Definition batch_of (e : StoreEvent) : list Call := match e with BatchCommitted batch _ _ => batch | OtherWrite _ => [] end.

(** The calls applied so far: all that were drained, but for the batch at
    hand. *)
Definition applied_calls (s : CommitQueue) (n : nat) : Prop :=
  (∃ t b, stages s !! t = Some (Drained b) ∧ n = t) ∨
  ((∀ t b, stages s !! t ≠ Some (Drained b)) ∧ n = length (stages s) - length (opsQueue s)).

Definition follows (d : Disk) (s : CommitQueue) (events : list StoreEvent) : Prop :=
  ∃ n, applied_calls s n ∧ concat (batch_of <$> events) = take n (calls s) ∧
    Forall (λ e, length (batch_of e) ≤ maxGraphOpsBatch) events ∧
    (store_run d events).1 = disk s ∧ length (store_run d events).2 = n ∧ n ≤ length (calls s) ∧
    (∀ c, answers s !! c = (store_run d events).2 !! c).

Lemma store_run_snoc d events e : store_run d (events ++ [e]) = store_event (store_run d events) e.
Proof. unfold store_run. by rewrite foldl_app. Qed.

(** Steps that touch neither the files nor a drained batch. *)
Lemma quiet_follows d s s' events t st :
  follows d s events → disk s' = disk s → answers s' = answers s → opsQueue s' = opsQueue s → calls s' = calls s →
  stages s' = <[t := st]> (stages s) →
  (∀ b, stages s !! t ≠ Some (Drained b)) → (∀ b, st ≠ Drained b) → follows d s' events.
Proof.
  intros (n & Hn & Hc & Hb & Hd & Hl & Hle & Ha) Hd' Ha' Hq' Hc' Hs' Ht Hst. exists n. rewrite Hd', Ha', Hc'. split_and!; try done.
  destruct Hn as [(u & b & Hu & ->)|[Hno ->]].
  - left. exists u, b. split; [|done]. rewrite Hs', list_lookup_insert_ne; [done|]. intros ->. by destruct (Ht b).
  - right. rewrite Hs', Hq', length_insert. split; [|done]. intros u b Hu. stage_cases; [by destruct (Hst b)|by destruct (Hno u b)].
Qed.
Lemma zip_seq_lookup t (xs : list Answer) c :
  (list_to_map (zip (seq t (length xs)) xs) : gmap nat Answer) !! c = if decide (c < t) then None else xs !! (c - t).
Proof.
  revert t. induction xs as [|x xs IH]; intros t; simpl; [by case_decide|]. destruct (decide (c = t)) as [->|Hne].
  - rewrite lookup_insert_eq, decide_False by lia. by rewrite Nat.sub_diag.
  - rewrite lookup_insert_ne by done. rewrite IH. repeat case_decide; try lia; [done|].
    by replace (c - t) with (S (c - S t)) by lia.
Qed.

Lemma requests_seq s t m : t + m ≤ length (calls s) → requests s (seq t m) = take m (drop t (calls s)).
Proof.
  unfold requests. revert t. induction m as [|m IH]; intros t Hm; simpl; [done|].
  destruct (lookup_lt_is_Some_2 (calls s) t) as [call Hc]; [lia|]. rewrite Hc. simpl. rewrite (drop_S _ call) by done.
  simpl. f_equal. apply IH. lia.
Qed.

(** At most one batch is drained and not yet applied: it is the leader's. *)
Lemma one_drained s k l t st u b :
  Inv s k l → stages s !! t = Some st → leads (lead s) t st → stages s !! u = Some (Drained b) → u = t.
Proof.
  intros HI Ht Hl Hu. apply (inv_leader _ _ _ HI _ _ Ht) in Hl.
  assert (l = Some u) by (by apply (inv_leader _ _ _ HI _ _ Hu)). congruence.
Qed.

Lemma apply_follows d s k l events t sidecar fault s' :
  Inv s k l → follows d s events → step s (Apply t sidecar fault) = Ok s' → ∃ events', follows d s' events'.
Proof.
  intros HI (n & Hn & Hc & Hb & Hd & Hl & Hle & Ha) Hs. simpl in Hs.
  destruct (stages s !! t) as [[| | |b| | | |]|] eqn:Ht; try done. injection Hs as <-.
  pose proof (inv_stage _ _ _ HI _ _ Ht) as (Htk & Hbs & Hmax). pose proof (inv_k _ _ _ HI). pose proof (inv_calls _ _ _ HI).
  assert (n = t) as ->.
  { destruct Hn as [(u & b' & Hu & ->)|[Hno _]]; [|by destruct (Hno t b)]. by eapply (one_drained s k l t _ u b'). }
  assert (requests s b = take (k - t) (drop t (calls s))) as Hreq by (rewrite Hbs; apply requests_seq; lia).
  exists (events ++ [BatchCommitted (requests s b) sidecar fault]), k. unfold apply_batch. simpl.
  pose proof (serve_answers readGraph marshalGraph decode encode Rev sidecar (disk s) (requests s b) fault) as Hserve.
  assert (length (requests s b) = k - t) as Hlen by (rewrite Hreq, length_take, length_drop; lia).
  rewrite store_run_snoc. simpl. rewrite Hd. split_and!; try done.
  - right. simpl. rewrite length_insert, (inv_queue _ _ _ HI), length_seq. split; [|lia].
    intros u b' Hu. apply list_lookup_insert_Some in Hu as [(_ & ? & _)|[Hne Hu]]; [done|].
    by destruct Hne; symmetry; eapply (one_drained s k l t _ u b').
  - rewrite fmap_app, concat_app, Hc. simpl. rewrite app_nil_r, Hreq.
    rewrite <- (take_drop t (take k (calls s))), take_take, skipn_firstn_comm. by rewrite Nat.min_l by lia.
  - apply Forall_app. split; [done|]. apply Forall_singleton. simpl. rewrite Hlen. rewrite Hbs, length_seq in Hmax. done.
  - rewrite length_app, Hl, Hserve, Hlen. lia.
  - lia.
  - intros c. rewrite lookup_union. rewrite Hbs at 1. rewrite <- Hlen, <- Hserve, zip_seq_lookup, Ha. case_decide as Hct.
    + rewrite (left_id_L None _). by rewrite lookup_app_l by lia.
    + rewrite (lookup_ge_None_2 (store_run d events).2) by lia. rewrite (right_id_L None _).
      rewrite lookup_app_r by lia. by rewrite Hl.
Qed.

━━━━━━━━

Where the word "None" shows up in a line of the listing, return that line.

  (list_to_map (zip (seq t (length xs)) xs) : gmap nat Answer) !! c = if decide (c < t) then None else xs !! (c - t).
    + rewrite (left_id_L None _). by rewrite lookup_app_l by lia.
    + rewrite (lookup_ge_None_2 (store_run d events).2) by lia. rewrite (right_id_L None _).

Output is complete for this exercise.